Ketentuan Jaminan Hari Tua (JHT) yang dikelola Badan Penyelenggara Jaminan Sosial (BPJS) yang harus menunggu 10 tahun untuk cair menuai protes kalangan buruh. Para buruh mengaku kaget dengan adanya ketentuan baru tersebut yang diatur dalam Peraturan Pemerintah Nomor 46 tahun 2015 tentang Penyelenggaraan JHT.
Presiden Konfederasi Serikat Pekerja Indonesia (KSPI) Said Iqbal mengungkapkan, sebagai aktivis buruh yang banyak membaca berbagai peraturan soal ketenagakerjaan mengaku kaget soal adanya perubahan pencairan JHT dari 5 tahun menjadi 10 tahun (cair 10%), bahkan baru bisa dicairkan 100% saat usia 56 tahun.
Ia mengaku baru tahu bahwa ketentuan pencairan 10 tahun JHT semenjak heboh JHT beberapa hari lalu.
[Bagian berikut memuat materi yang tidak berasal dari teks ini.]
(** * LS-8 emulator (cpu.py): shallow embedding and verified properties

    The Python class [CPU] is embedded as a record of its attributes and a
    state-and-exception monad over it.  Python integers are unbounded, so
    every cell, register and counter is a [Z]; Python lists are [list Z]
    indexed the way Python indexes them (negative indices count from the
    end, anything outside [-len, len) raises [IndexError]).  An exception
    leaves the attributes as they were when it was raised, so a computation
    returns its outcome together with the state reached. *)

From Stdlib Require Import ZArith String Ascii Bool Lia.
From stdpp Require Import base list.

Local Open Scope string_scope.
Local Open Scope Z_scope.

(** ** Python lists *)

Module PyList.

(** Position denoted by the Python index [i] in a list of [len] items. *)
Definition index (len : nat) (i : Z) : option nat :=
  if (0 <=? i) && (i <? Z.of_nat len) then Some (Z.to_nat i)
  else if (- Z.of_nat len <=? i) && (i <? 0) then Some (Z.to_nat (i + Z.of_nat len))
  else None.

(** [l[i]] *)
Definition get (l : list Z) (i : Z) : option Z :=
  match index (length l) i with
  | Some n => l !! n
  | None => None
  end.

(** [l[i] = v] *)
Definition set (l : list Z) (i : Z) (v : Z) : option (list Z) :=
  match index (length l) i with
  | Some n => Some (<[n := v]> l)
  | None => None
  end.

End PyList.

(** ** Processor state *)

(** What [print] has sent to standard output. *)
Inductive output : Type :=
| PrintInt (n : Z)
| PrintStr (s : string).

Record CPU : Type := mkCPU {
  ram : list Z;
  pc : Z;
  ir : Z;
  reg : list Z;
  working : bool;
  fl : Z;
  stdout : list output
}.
Padahal setelah ditelusuri, ketentuan ini sudah diatur dalam Undang-undang Nomor 40 Tahun 2004 tentang Sistem Jaminan Sosial Nasional (SJSN) atau 11 tahun lalu.
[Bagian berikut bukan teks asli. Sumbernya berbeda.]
(** C6.  When the client could be built and the crawl returned a text that
    is empty once stripped, [extract] raises [ValueError("Content markdown is
    empty")] in the world the crawl left, and none of the events since the
    start of the call is a request to the completion service. *)
Theorem extract_empty_content_fails_before_completion
    base_url output_format api_key temperature model max_depth fuel w
    client content_markdown w1 :
  OpenAI (py_or api_key environ_OPENAI_API_KEY) = Ok client →
  crawl net find_all_a_href html2text_handle urljoin urlparse_netloc
        max_depth base_url "markdown" fuel w
    = Some (Ok (Markdown content_markdown), w1) →
  strip content_markdown = "" →
  extract net find_all_a_href html2text_handle urljoin urlparse_netloc
          Schema Value Client float environ_OPENAI_API_KEY OpenAI
          completions_parse output_format_build
          base_url output_format api_key temperature model max_depth fuel w
    = Some (Raise (ValueError "Content markdown is empty"), w1)
  ∧ ∃ tr, w1 = w ++ tr ∧ Forall (fun e => is_completion e = false) tr.
Proof.
  intros Hclient Hcrawl Hstrip. split.
  - unfold extract. rewrite Hclient, Hcrawl, Hstrip. done.
  - unfold crawl in Hcrawl.
    destruct (negb (valid_url base_url)); [done|].
    destruct (crawl_loop _ _ _ _ _ _ _ _) as [st|] eqn:Hloop; [|done].
    injection Hcrawl as _ <-.
    apply crawl_loop_run in Hloop as (n & -> & _).
    destruct (crawl_events net find_all_a_href html2text_handle urljoin
                urlparse_netloc max_depth base_url w n) as (tr & Hw & Hinv).
    exists tr. split; [done|]. apply Hinv.
Qed.

End extract_facts.

(** * Further properties *)

(** ** [_clean_markdown] *)

Lemma all_space_app u v : all_space (u +:+ v) = all_space u && all_space v.
Proof.
  induction u as [|a u IH]; [done|].
  rewrite append_cons. simpl. by rewrite IH, andb_assoc.
Qed.

Lemma all_space_repeat a k : isspace a = true → all_space (repeat_char a k) = true.
Proof. intros Ha. induction k as [|k IH]; [done|]. simpl. by rewrite Ha, IH. Qed.

Lemma all_space_sub_newlines_from s run :
  all_space (sub_newlines_from run s) = all_space s.
Proof.
  revert run. induction s as [|a s IH]; intros run; simpl sub_newlines_from.
  - destruct (flush_newlines_repeat run) as (j & _ & ->). by apply all_space_repeat.
  - destruct (Ascii.eqb_spec a LF) as [->|Hlf]; [by rewrite IH|].
    destruct (flush_newlines_repeat run) as (j & _ & ->).
    rewrite all_space_app, all_space_repeat by done. simpl. by rewrite IH.
Qed.

Lemma all_space_sub_trailing_from s k :
  all_space (sub_trailing_from k s) = all_space s.
Proof.
  revert k. induction s as [|a s IH]; intros k; simpl sub_trailing_from.
  - by apply all_space_repeat.
  - destruct (Ascii.eqb_spec a SP) as [->|Hsp]; [by rewrite IH|].
    destruct (Ascii.eqb_spec a LF) as [->|Hlf]; [simpl; by rewrite IH|].
    rewrite all_space_app, all_space_repeat by done. simpl. by rewrite IH.
Qed.

Lemma lstrip_empty s : lstrip s = "" ↔ all_space s = true.
Proof.
  induction s as [|a s IH]; simpl; [done|].
  destruct (isspace a); simpl; [done|]. split; intros; done.
Qed.

Lemma rstrip_empty s : rstrip s = "" ↔ all_space s = true.
Proof.
  induction s as [|a s IH]; simpl; [done|].
  destruct (rstrip s) as [|b r].
  - destruct (isspace a); simpl; [|split; intros; done].
    split; intros _; [by apply IH|done].
  - split; [done|]. intros [_ H]%andb_true_iff. by apply IH in H.
Qed.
SCROLL TO CONTINUE WITH CONTENT
"Saya saja nggak baca, tahu setelah ada reaksi beberapa hari ini," kata Said kepada detikFinance, Jumat (3/7/2015).
Said mengatakan, hal ini terjadi karena Peraturan Pemerintah (PP) yang mengatur JHT sebagai turunan dari UU No 40 Tahun 2004 baru terbit akhir bulan lalu. Sedangkan dalam proses pembahasan dan pembentukan PP JHT tak melibatkan para serikat pekerja. Artinya ada persoalan sosialisasi terkait aturan ini kepada publik.
"Saya saja tak tersosialisasi apalagi teman-teman buruh yang lain, harusnya tugas BPJS sebagai operator, juga menteri tenaga kerja," katanya.
Said menambahkan selain itu, proses pembentukan UU No 40 2004 juga dibuat tergesa-gesa dibuat oleh pemerintahan pada masa itu. Selain itu, Said mengaku sebagai aktivis buruh saat itu tak terlibat dalam proses pembahasan UU tersebut.
"Pada 2004 saya nggak terlibat sama sekali sebagai perwakilan serikat buruh," katanya.
Sehingga adanya aturan baru soal JHT membuat buruh kaget. "Sosialisasi tak ada sehingga buruh kaget," katanya.